HARTMANN SCHEDEL. Liber Chronicarum, 1493
Le premier feuillet est imprimé en xylographie : Registrum huius operis libri cronicarum cū[m] figuris et ymagi[ni]bus ab initio mū[n]di et porte un ex-libris manuscrit à la plume, encre sépia : « Collegii Societatis Jesu Bruxellis 1644 M. B. »
[1493]. SCHEDEL (Hartmann). Liber Chronicarum [connu sous le nom de CHRONIQUE DE NÜREMBERG]
[Incipit :] Registrum huius operis libri cronicarum cū[m] figuris et ymagi[ni]bus ab initio mū[n]di
[Explicitus est liber :] Nüremberg, Antonius Koberger [imprimeur], Sebald Schreyer & Sebastian Kammermeister [bailleurs de fonds], 12 juillet 1493.

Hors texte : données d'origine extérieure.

(** The states an analyzer can be in: [init] and whatever calls lead to. *)
Inductive reachable : Analyzer -> Prop :=
| reachable_init : reachable init
| reachable_step s c : reachable s -> reachable (step s c).

(** * Notions used in the statements *)

(** The names of the catalog. *)
Definition catalog_names : list string :=
  ["pushup"; "squat"; "situp"; "jumping_jack"; "lunge"; "plank"].

(** The history as [detect_exercise] examines it: after the append. *)
Definition history_after (s : Analyzer) (angles : AngleFrame) : list AngleFrame :=
  Py.deque_append history_maxlen (angle_history s) angles.

(** [selects joints angles j a]: [j] is the first joint of [joints], in
    the listed order, that is present in [angles], and [a] is its angle. *)
Definition selects (joints : list string) (angles : AngleFrame)
  (j : string) (a : Q) : Prop :=
  exists i : nat,
    joints !! i = Some j /\ angles !! j = Some a /\
    forall (i' : nat) (j' : string),
      (i' < i)%nat -> joints !! i' = Some j' -> angles !! j' = None.

Definition none_present (joints : list string) (angles : AngleFrame) : Prop :=
  forall j, In j joints -> angles !! j = None.

(** A call moved the stage from ['down'] to ['up']. *)
Definition down_up (s s' : Analyzer) : bool :=
  stage_is_down (stage s) &&
  match stage s' with Some Up => true | _ => false end.

(** The number of down-to-up stage transitions along a run of calls. *)
Fixpoint down_up_transitions (s : Analyzer) (calls : list Call) : Z :=
  match calls with
  | [] => 0
  | c :: rest =>
      (if down_up s (step s c) then 1 else 0)
      + down_up_transitions (step s c) rest
  end.

(** No frame of [frames] has a hip angle. *)
Definition no_hip_data (frames : list AngleFrame) : Prop :=
  forall f, In f frames -> f !! "left_hip" = None /\ f !! "right_hip" = None.

(** No key joint of a dynamic pattern spans more than 40 degrees over
    [frames]: any two of its readings differ by at most 40. *)
Definition no_dynamic_movement (frames : list AngleFrame) : Prop :=
  forall (name : string) (p : Pattern) (d u : Z) (joint : string)
         (f1 f2 : AngleFrame) (a1 a2 : Q),
    In (name, p) exercise_patterns -> motion p = Dynamic d u ->
    In joint (key_joints p) ->
    In f1 frames -> In f2 frames ->
    f1 !! joint = Some a1 -> f2 !! joint = Some a2 ->
    (a1 - a2 <= 40)%Q.

(** *** The quality score in the words of the specification *)

(** The joints present in both frames. *)
Definition shared_joints (prev cur : AngleFrame) : gset string :=
  dom prev ∩ dom cur.

Definition angle_of (f : AngleFrame) (j : string) : Q := default 0%Q (f !! j).

(** The absolute angle delta of joint [j] between two frames. *)
Definition delta (prev cur : AngleFrame) (j : string) : Q :=
  Qabs (angle_of cur j - angle_of prev j).

(** A comparison is consistent when [1 < delta < 20]. *)
Definition consistentb (prev cur : AngleFrame) (j : string) : bool :=
  Py.Qltb 1 (delta prev cur j) && Py.Qltb (delta prev cur j) 20.

Definition consistent_joints (prev cur : AngleFrame) : gset string :=
  filter (fun j => consistentb prev cur j = true) (shared_joints prev cur).

(** The consecutive frame pairs of a window. *)
Definition consecutive_pairs (frames : list AngleFrame)
  : list (AngleFrame * AngleFrame) :=
  zip frames (tail frames).

(** One comparison per consecutive pair and joint present in both. *)
Definition total_comparisons (frames : list AngleFrame) : nat :=
  sum_list_with (fun pc => size (shared_joints pc.1 pc.2))
                (consecutive_pairs frames).
(** The world the client runs against: the remote service and the local
    measurement collaborators. *)
Record env := {
  env_send : verb -> string -> list (string * string) -> bytes -> send_result;
  env_text : result string string;
  env_bytes : result bytes string;
  env_memory : Z * Z;
  env_flops : spec_float
}.

Inductive event :=
| EvSend (v : verb) (url : string) (headers : list (string * string)) (body : bytes)
| EvText
| EvBytes
| EvMemory
| EvFlops
| EvPrint (s : string).

(** Run a program against a world: the I/O events it performs, in order,
    and its final value. *)
Fixpoint run {A} (w : env) (m : io A) : list event * A :=
  match m with
  | Ret a => ([], a)
  | Send v u h b k =>
      let '(t, a) := run w (k (env_send w v u h b)) in (EvSend v u h b :: t, a)
  | ReadText k => let '(t, a) := run w (k (env_text w)) in (EvText :: t, a)
  | ReadBytes k => let '(t, a) := run w (k (env_bytes w)) in (EvBytes :: t, a)
  | GetMemoryInfo k => let '(t, a) := run w (k (env_memory w)) in (EvMemory :: t, a)
  | MeasureFlops k => let '(t, a) := run w (k (env_flops w)) in (EvFlops :: t, a)
  | Println s k => let '(t, a) := run w k in (EvPrint s :: t, a)
  end.

Definition is_send (e : event) : bool :=
  match e with EvSend _ _ _ _ => true | _ => false end.


(** ** prost's varint (prost::encoding::{encode_varint, decode_varint}) *)

(** [loop { if value < 0x80 { put(value); break } put((value & 0x7F) | 0x80);
    value >>= 7 }]; a [u64] has at most ten 7-bit groups, so the fuel
    [10] never runs out on a [u64]. *)
Fixpoint encode_varint_aux (fuel : nat) (value : Z) : bytes :=
  match fuel with
  | O => [value]
  | S f =>
      if value <? 128 then [value]
      else Z.lor (Z.land value 127) 128 :: encode_varint_aux f (Z.shiftr value 7)
  end.

Definition encode_varint (value : Z) : bytes := encode_varint_aux 10 value.
(* ===== verification/External.v ===== *)
(** * HTTP clients of the order service:
    [src/order_service/app/utils/external_services.py].

    The user and product services, seen from the order service, are the
    interface [Peers]: what each endpoint answers to a request.  An answer
    is a status code with a decoded body, or a failure of the connection
    (refused, timed out after the 30 seconds the clients allow).  The body
    of a 200 answer is typed by the response model the peer declares
    ([UserResponse], [ProductResponse]); a body that does not decode is
    [None].  With typed bodies the [except Exception] branch of
    [check_product_availability] (reason [Service error]) cannot be
    reached: the only calls in its [try] block are [get_product_by_id],
    which catches everything itself, and field reads.

    [reserve_products] is, as its docstring says, a mock: it checks
    availability line by line and reserves nothing.  All the functions of
    this file but [update_product_stock] are therefore reads. *)

From S2P Require Import Prelude Money.
From stdpp Require Import gmap.
From Stdlib Require Import QArith.
Local Close Scope Q_scope.

(** ** Answers and response models *)

Inductive HttpResult (A : Type) : Type :=
| Response (status_code : nat) (body : option A)
| ConnectionError.
Arguments Response {A} status_code body.
Arguments ConnectionError {A}.

(** [response.json()] when [response.status_code == 200], else [None];
    any exception on the way is caught and gives [None] too. *)
Definition ok_json {A} (r : HttpResult A) : option A :=
  match r with
  | Response code body => if decide (code = 200) then body else None
  | ConnectionError => None
  end.

Module UserInfo.
Record t : Type := mk {
  id : string;
  name : string;
  email : string;
  is_active : bool;
}.
End UserInfo.

Module ProductInfo.
Record t : Type := mk {
  id : string;
  name : string;
  description : string;
  price : Q;
  category_id : option string;
  category_name : option string;
  sku : option string;
  stock_quantity : Z;
  is_available : bool;
  is_active : bool;
  image_urls : list string;
  tags : list string;
}.
End ProductInfo.

(** The endpoints of the peers. *)
Class Peers : Type := {
  (** [GET /api/v1/users/profile] with [Authorization: Bearer token] *)
  user_profile : string -> HttpResult UserInfo.t;
  (** [GET /api/v1/users/profile/{user_id}] with the bearer token *)
  user_profile_by_id : string -> string -> HttpResult UserInfo.t;
  (** [GET /api/v1/products/{product_id}] *)
  product_by_id : string -> HttpResult ProductInfo.t;
  (** [PATCH /api/v1/products/{product_id}/stock] with [quantity_change] *)
  product_stock_patch : string -> Z -> HttpResult unit;
}.

(** ** Results of the product client *)

Module Availability.
Record t : Type := mk {
  available : bool;
  reason : option string;
  available_quantity : Z;
  requested_quantity : option Z;
  product : option ProductInfo.t;
}.
End Availability.

Module Reservation.
Record t : Type := mk {
  product_id : string;
  quantity : Z;
  reserved : bool;
  product : option ProductInfo.t;
  reason : option string;
  available_quantity : option Z;
}.
End Reservation.

Module ReservationResult.
Record t : Type := mk {
  success : bool;
  total_items : nat;
  reserved_items : nat;
  reservations : list Reservation.t;
}.
End ReservationResult.

Section Clients.
Context `{Peers}.

(** ** [UserServiceClient] *)

Definition get_user_by_id (user_id token : string) : option UserInfo.t :=
  ok_json (user_profile_by_id user_id token).

Definition verify_user_token (token : string) : option UserInfo.t :=
  ok_json (user_profile token).

(** ** [ProductServiceClient] *)

Definition get_product_by_id (product_id : string) : option ProductInfo.t :=
  ok_json (product_by_id product_id).

(** The dictionary from identifier to product, for the identifiers that
    answer. *)
Definition get_products_step (products : gmap string ProductInfo.t) (product_id : string)
    : gmap string ProductInfo.t :=
  match get_product_by_id product_id with
  | Some product => <[product_id := product]> products
  | None => products
  end.

Definition get_products_by_ids (product_ids : list string) : gmap string ProductInfo.t :=
  fold_left get_products_step product_ids ∅.

Definition check_product_availability (product_id : string) (quantity : Z)
    : Availability.t :=
  match get_product_by_id product_id with
  | None => Availability.mk false (Some "Product not found") 0 None None
  | Some product =>
      if negb (ProductInfo.is_available product) then
        Availability.mk false (Some "Product not available") 0 None None
      else
        let stock_quantity := ProductInfo.stock_quantity product in
        if bool_decide (stock_quantity < quantity)%Z then
          Availability.mk false (Some "Insufficient stock") stock_quantity
            (Some quantity) None
        else Availability.mk true None stock_quantity None (Some product)
  end.

(** One turn of the loop of [reserve_products]. *)
Definition reserve_one (item : string * Z) : Reservation.t :=
  let '(product_id, quantity) := item in
  let availability := check_product_availability product_id quantity in
  if Availability.available availability then
    Reservation.mk product_id quantity true (Availability.product availability) None None
  else
    Reservation.mk product_id quantity false None (Availability.reason availability)
      (Some (Availability.available_quantity availability)).

Definition reserve_products (items : list (string * Z)) : ReservationResult.t :=
  let reservations := reserve_one <$> items in
  let total_reserved := length (List.filter Reservation.reserved reservations) in
  ReservationResult.mk (bool_decide (total_reserved = length items)) (length items)
    total_reserved reservations.

Definition update_product_stock (product_id : string) (quantity_change : Z) : bool :=
  match product_stock_patch product_id quantity_change with
  | Response code _ => bool_decide (code = 200)
  | ConnectionError => false
  end.

(** ** Properties of the clients *)

(** A line can be served: the product answers, is available and has the
    stock. *)
Definition can_serve (product_id : string) (quantity : Z) (p : ProductInfo.t) : Prop :=
  get_product_by_id product_id = Some p /\ ProductInfo.is_available p = true /\
  (quantity <= ProductInfo.stock_quantity p)%Z.

Lemma ok_json_Some {A} (r : HttpResult A) a :
  ok_json r = Some a <-> r = Response 200 (Some a).
Proof.
  destruct r as [code body|]; simpl; [|done].
  case_decide; subst; naive_solver.
Qed.

(** The token is accepted exactly when the user service answers 200 with
    a profile. *)
Lemma verify_user_token_Some token u :
  verify_user_token token = Some u <-> user_profile token = Response 200 (Some u).
Proof. apply ok_json_Some. Qed.

(** A failed connection and an error status both read as an invalid
    token. *)
Lemma verify_user_token_failed token :
  user_profile token = ConnectionError \/
  (exists code body, user_profile token = Response code body /\ code <> 200) ->
  verify_user_token token = None.
Proof.
  unfold verify_user_token.
  intros [->|(code & body & -> & Hne)]; simpl; [done|]. by rewrite decide_False.
Qed.

Lemma check_product_availability_true pid qty :
  Availability.available (check_product_availability pid qty) = true <->
  exists p, can_serve pid qty p.
Proof.
  unfold check_product_availability, can_serve.
  destruct (get_product_by_id pid) as [p|]; simpl; [|naive_solver].
  destruct (ProductInfo.is_available p) eqn:Ea; simpl; [|naive_solver].
  case_bool_decide; simpl; split; try naive_solver.
  - intros (p' & ? & ? & ?). simplify_eq. lia.
  - intros _. exists p. split_and!; [done..|lia].
Qed.

(** The product an available answer carries is the product looked up. *)
Lemma check_product_availability_product pid qty :
  Availability.available (check_product_availability pid qty) = true ->
  Availability.product (check_product_availability pid qty) = get_product_by_id pid.
Proof.
  unfold check_product_availability.
  destruct (get_product_by_id pid) as [p|]; simpl; [|done].
  destruct (ProductInfo.is_available p); simpl; [|done].
  by case_bool_decide.
Qed.

(** The three reasons of an unavailable answer, each with its cause. *)
Lemma check_product_availability_reason pid qty :
  Availability.available (check_product_availability pid qty) = false ->
  (get_product_by_id pid = None /\
   Availability.reason (check_product_availability pid qty) = Some "Product not found") \/
  (exists p, get_product_by_id pid = Some p /\ ProductInfo.is_available p = false /\
   Availability.reason (check_product_availability pid qty) = Some "Product not available") \/
  (exists p, get_product_by_id pid = Some p /\ ProductInfo.is_available p = true /\
   (ProductInfo.stock_quantity p < qty)%Z /\
   Availability.reason (check_product_availability pid qty) = Some "Insufficient stock").
Proof.
  unfold check_product_availability.
  destruct (get_product_by_id pid) as [p|]; simpl; [|by left].
  destruct (ProductInfo.is_available p) eqn:Ea; simpl; [|right; left; eauto].
  case_bool_decide; simpl; [|done]. right; right. eauto 10.
Qed.

Lemma reserve_one_reserved item :
  Reservation.reserved (reserve_one item) =
  Availability.available (check_product_availability item.1 item.2).
Proof. destruct item as [pid qty]. simpl. by destruct (Availability.available _). Qed.

Lemma reserve_one_line item :
  Reservation.product_id (reserve_one item) = item.1 /\
  Reservation.quantity (reserve_one item) = item.2.
Proof. destruct item as [pid qty]. simpl. by destruct (Availability.available _). Qed.

(** A reserved line carries the product that was looked up. *)
Lemma reserve_one_product item :
  Reservation.reserved (reserve_one item) = true ->
  exists p, Reservation.product (reserve_one item) = Some p /\ can_serve item.1 item.2 p.
Proof.
  rewrite reserve_one_reserved. intros Hav.
  pose proof (check_product_availability_product _ _ Hav) as Hp.
  pose proof (proj1 (check_product_availability_true _ _) Hav) as (p & Hc).
  exists p. split; [|done]. destruct item as [pid qty]. simpl in *.
  rewrite Hav. simpl. rewrite Hp. apply Hc.
Qed.

(** The product a line carries, reserved or not, is the product the peer
    answered for its identifier. *)
Lemma reserve_one_product_lookup item p :
  Reservation.product (reserve_one item) = Some p -> get_product_by_id item.1 = Some p.
Proof.
  destruct item as [pid qty]. unfold reserve_one.
  destruct (Availability.available _) eqn:Ea; simpl; [|done].
  by rewrite check_product_availability_product.
Qed.

(** A failed line carries a reason. *)
Lemma reserve_one_reason item :
  Reservation.reserved (reserve_one item) = false ->
  exists r, Reservation.reason (reserve_one item) = Some r.
Proof.
  rewrite reserve_one_reserved. intros Hav.
  destruct item as [pid qty]. simpl in *. rewrite Hav. simpl.
  destruct (check_product_availability_reason _ _ Hav)
    as [[_ ->]|[(p & _ & _ & ->)|(p & _ & _ & _ & ->)]]; eauto.
Qed.

(** One reservation per requested line, in the order of the request. *)
Lemma reserve_products_lines items :
  let r := reserve_products items in
  length (ReservationResult.reservations r) = length items /\
  (fun x => (Reservation.product_id x, Reservation.quantity x)) <$>
    ReservationResult.reservations r = items.
Proof.
  simpl. split; [by rewrite length_fmap|].
  rewrite <- list_fmap_compose. rewrite <- (list_fmap_id items) at 2.
  apply list_fmap_ext. intros _ item _. simpl.
  destruct (reserve_one_line item) as [-> ->]. by destruct item.
Qed.

Lemma filter_length_all {A} (f : A -> bool) (l : list A) :
  length (List.filter f l) = length l <-> Forall (fun x => f x = true) l.
Proof.
  induction l as [|x l IH]; simpl; [by split; [constructor|]|].
  pose proof (filter_length_le f l) as Hle.
  destruct (f x) eqn:E; simpl; rewrite Forall_cons.
  - rewrite <- IH. split; [intros [=]; auto | intros [_ ->]; done].
  - split; [lia | intros [? _]; congruence].
Qed.

(** The reservation succeeds exactly when every line is reserved. *)
Lemma reserve_products_success items :
  ReservationResult.success (reserve_products items) = true <->
  Forall (fun r => Reservation.reserved r = true)
    (ReservationResult.reservations (reserve_products items)).
Proof.
  simpl. rewrite bool_decide_eq_true, <- filter_length_all.
  by rewrite length_fmap.
Qed.

(** ... that is, when every requested line can be served. *)
Lemma reserve_products_success_can_serve items :
  ReservationResult.success (reserve_products items) = true <->
  Forall (fun item => exists p, can_serve item.1 item.2 p) items.
Proof.
  rewrite reserve_products_success. simpl. rewrite Forall_fmap.
  apply Forall_proper; [|done]. intros item. simpl.
  by rewrite reserve_one_reserved, check_product_availability_true.
Qed.

(** [get_products_by_ids] holds a product for exactly the identifiers of
    the list that answer. *)
Lemma get_products_fold_lookup pids acc pid :
  fold_left get_products_step pids acc !! pid =
  if decide (pid ∈ pids) then
    match get_product_by_id pid with Some p => Some p | None => acc !! pid end
  else acc !! pid.
Proof.
  revert acc. induction pids as [|x pids IH]; intros acc; simpl; [done|].
  rewrite IH. unfold get_products_step.
  destruct (decide (x = pid)) as [->|Hne].
  - rewrite (decide_True (P := pid ∈ pid :: pids)) by left.
    destruct (get_product_by_id pid) as [p|]; [|by case_decide].
    rewrite lookup_insert_eq. by case_decide.
  - assert (acc' : forall p, <[x := p]> acc !! pid = acc !! pid)
      by (intros; by rewrite lookup_insert_ne).
    destruct (decide (pid ∈ pids)) as [Hin|Hnin].
    + rewrite (decide_True (P := pid ∈ x :: pids)) by by right.
      destruct (get_product_by_id pid); [done|]. by destruct (get_product_by_id x).
    + rewrite (decide_False (P := pid ∈ x :: pids))
        by (rewrite not_elem_of_cons; done).
      by destruct (get_product_by_id x).
Qed.

Lemma get_products_by_ids_lookup pids pid :
  get_products_by_ids pids !! pid =
  if decide (pid ∈ pids) then get_product_by_id pid else None.
Proof.
  unfold get_products_by_ids. rewrite get_products_fold_lookup, lookup_empty.
  case_decide; [|done]. by destruct (get_product_by_id pid).
Qed.

End Clients.
(* ===== verification/OrderRepository.v ===== *)
(** * The order repository:
    [src/order_service/app/repositories/order_repository.py].

    The state of the order service process ([World]): the [orders] and
    [shipping_addresses] collections, the Kafka producer, the logical clock
    and the count of random draws.  Every method of [OrderRepository] is an
    action on it.  The methods that modify an order are wrapped in
    [try ... except Exception: return None] in the source; no operation
    inside them can raise in the model (the documents are typed and the
    store does not fail), so they never raise here and the handler is not
    written.

    The theorems give, for each mutation, the stored order after it as a
    function of the stored order before it, that the other orders are
    untouched, and that the collection stays well formed; for the queries,
    membership, order and length of the result; for the statistics, what
    the aggregation counts. *)

From S2P Require Import Prelude Money Json Collection OrderModel Kafka.
From stdpp Require Import sorting.
From Stdlib Require Import QArith.
Local Close Scope Q_scope.
Local Open Scope act_scope.

(** ** The state of the process *)

Record World : Type := mkWorld {
  orders : Collection Order;
  shipping_addresses : Collection ShippingAddress;
  kafka_producer : KafkaProducer;
  clock : nat;
  draws : nat;
}.

Definition with_orders (c : Collection Order) (w : World) : World :=
  mkWorld c (shipping_addresses w) (kafka_producer w) (clock w) (draws w).
Definition with_shipping_addresses (c : Collection ShippingAddress) (w : World) : World :=
  mkWorld (orders w) c (kafka_producer w) (clock w) (draws w).
Definition with_kafka_producer (k : KafkaProducer) (w : World) : World :=
  mkWorld (orders w) (shipping_addresses w) k (clock w) (draws w).
Definition with_clock (t : nat) (w : World) : World :=
  mkWorld (orders w) (shipping_addresses w) (kafka_producer w) t (draws w).
Definition with_draws (n : nat) (w : World) : World :=
  mkWorld (orders w) (shipping_addresses w) (kafka_producer w) (clock w) n.

(** [datetime.utcnow()]: the reading, and the clock moves on. *)
Definition utcnow : Act World nat :=
  fun w => (Ok (clock w), with_clock (S (clock w)) w).

(** [await Order.get(order_id)], [await order.insert()], [await order.save()]. *)
Definition Order_get (order_id : nat) : Act World (option Order) :=
  gets (fun w => coll_get order_id (orders w)).

Definition Order_insert (order : Order) : Act World Order :=
  fun w => let '(o, c) := coll_insert order (orders w) in (Ok o, with_orders c w).

Definition Order_save (order : Order) : Act World unit :=
  modify (fun w => with_orders (coll_save order (orders w)) w).

(** ** The class [OrderRepository] *)

Module OrderRepository.

(** The Mongo query the optional filters build: a filter that is [None]
    (or, for [user_id], empty) constrains nothing. *)
Definition matches (status : option OrderStatus.t) (payment_status : option PaymentStatus.t)
    (user_id : option string) (o : Order) : bool :=
  match status with Some s => bool_decide (OrderModel.status o = s) | None => true end &&
  match payment_status with
  | Some p => bool_decide (OrderModel.payment_status o = p)
  | None => true
  end &&
  (if truthy_str user_id then bool_decide (Some (OrderModel.user_id o) = user_id) else true).
(* ===== verification/OrderService.v ===== *)
(** * The order service layer:
    [src/order_service/app/services/order_service.py].

    The handlers of the class [OrderService], composed from the HTTP
    clients ([External]), the repository ([OrderRepository]) and the publish
    helpers ([Kafka]) the way the source composes them, over the state
    [World] of the process.  A handler returns an [OrderResponse] or raises;
    what it raises is an [HTTPException] with the status code and the detail
    of the source.

    What the process does not decide is a parameter: the peers' answers
    ([Peers]) and the formatting of the clock and the random identifiers
    ([Environment]).  Every theorem holds for all of them.

    The theorems give, for each handler, each of its error paths with the
    state it leaves, its successful path with the stored order and the
    message published, and the preservation of [world_wf]. *)

From S2P Require Import Prelude Money Json Collection OrderModel Kafka OrderSchemas.
From S2P Require Import External OrderRepository.
From Stdlib Require Import QArith Qround Lqa.
Local Close Scope Q_scope.
Local Open Scope act_scope.

(** ** The environment *)

Class Environment : Type := {
  (** [t.strftime("%Y%m%d%H%M%S")] of a clock reading *)
  strftime : nat -> string;
  (** [str(uuid.uuid4())] of the [n]-th draw *)
  uuid4 : nat -> string;
}.

(** [s.upper()] on ASCII. *)
Definition upper_ascii (c : Ascii.ascii) : Ascii.ascii :=
  let n := Ascii.nat_of_ascii c in
  if bool_decide (97 <= n <= 122) then Ascii.ascii_of_nat (n - 32) else c.

Fixpoint upper (s : string) : string :=
  match s with
  | EmptyString => EmptyString
  | String c s' => String (upper_ascii c) (upper s')
  end.

(** [await shipping_address.insert()]. *)
Definition ShippingAddress_insert (a : ShippingAddress) : Act World ShippingAddress :=
  fun w => let '(a', c) := coll_insert a (shipping_addresses w) in
           (Ok a', with_shipping_addresses c w).

(** A publish helper run on the producer of the process. *)
Definition publish (c : Act KafkaProducer unit) : Act World unit :=
  zoom kafka_producer with_kafka_producer c.

(** ** JSON views of the documents *)

Definition json_of_item (item : OrderItem) : json :=
  JDict [("product_id", JStr (product_id item));
         ("product_name", JStr (product_name item));
         ("quantity", JInt (quantity item));
         ("unit_price", JFloat (unit_price item))].

(** [order.shipping_address.dict()]. *)
Definition ShippingAddress_dict (a : ShippingAddress) : json :=
  JDict [("id", json_of_opt_nat pretty (sa_id a));
         ("full_name", JStr (full_name a));
         ("address_line_1", JStr (address_line_1 a));
         ("address_line_2", json_of_opt_str (address_line_2 a));
         ("city", JStr (city a));
         ("state", JStr (state a));
         ("postal_code", JStr (postal_code a));
         ("country", JStr (country a));
         ("phone", json_of_opt_str (phone a))].

(** The [ShippingAddress] document built from the fields of the request's
    address. *)
Definition new_ShippingAddress (a : ShippingAddressCreate.t) : ShippingAddress :=
  {| sa_id := None;
     full_name := ShippingAddressCreate.full_name a;
     address_line_1 := ShippingAddressCreate.address_line_1 a;
     address_line_2 := ShippingAddressCreate.address_line_2 a;
     city := ShippingAddressCreate.city a;
     state := ShippingAddressCreate.state a;
     postal_code := ShippingAddressCreate.postal_code a;
     country := ShippingAddressCreate.country a;
     phone := ShippingAddressCreate.phone a |}.

(** The fields every event dictionary of the service starts with. *)
Definition event_head (order : Order) : dict :=
  [("id", JStr (str_id (id order)));
   ("order_number", JStr (order_number order));
   ("user_id", JStr (user_id order));
   ("user_email", JStr (user_email order));
   ("total_amount", JFloat (total_amount order))].

(** A publish helper is a [send_event], which never raises. *)
Ltac helper_total :=
  unfold publish_order_created_event, publish_order_confirmed_event,
    publish_order_cancelled_event, publish_order_shipped_event,
    publish_order_delivered_event, publish_payment_completed_event,
    publish_payment_failed_event, publish_order_event;
  apply send_event_total.

(** ** The class [OrderService] *)

Module OrderService.
Section Handlers.
Context `{Peers} `{Environment}.

Definition _generate_order_number : Act World string :=
  now <- utcnow ;;
  let timestamp := strftime now in
  u <- (fun w => (Ok (uuid4 (draws w)), with_draws (S (draws w)) w)) ;;
  let random_suffix := upper (String.substring 0 8 u) in
  ret ("ORD-" +:+ timestamp +:+ "-" +:+ random_suffix).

Ici, la date est sous sa forme moderne, c’est-à-dire le quantième et le mois. L’année est imprimée en chiffres indo-arabes.
Vendu
L'« état civil » du livre.
Un grand et massif in-folio de 325 feuillets. Une écriture en caractères gothiques, 64 lignes, lettre de forme de gros module, littera textualis à « longues lignes », ou initialement sous deux colonnes. Pas de page de titre individualisée dans les plus anciens livres imprimés (incunables). Le texte commence dès le premier folio recto du feuillet. La filiation qui relie à l’écriture manuscrite y est encore bien apparente.
Notice catalographique.
Collation :
Prima vacat, c’est-à-dire 1 feuillet de garde de papier blanc filigrané en lettres assemblées « NL », 20 feuillets (19+1) préliminaires non chiffrés y compris l’Incipit (index alphabétique), 299 feuillets foliotés en chiffres romains pour le texte et les gravures de la Chronique répartie en six âges, 6 feuillets non signés dont 1 blanc [De regno polonie et eius initio] insérés entre le folium 266 et le folium 267, 1 feuillet de garde de papier blanc filigrané en lettres assemblées « NL ».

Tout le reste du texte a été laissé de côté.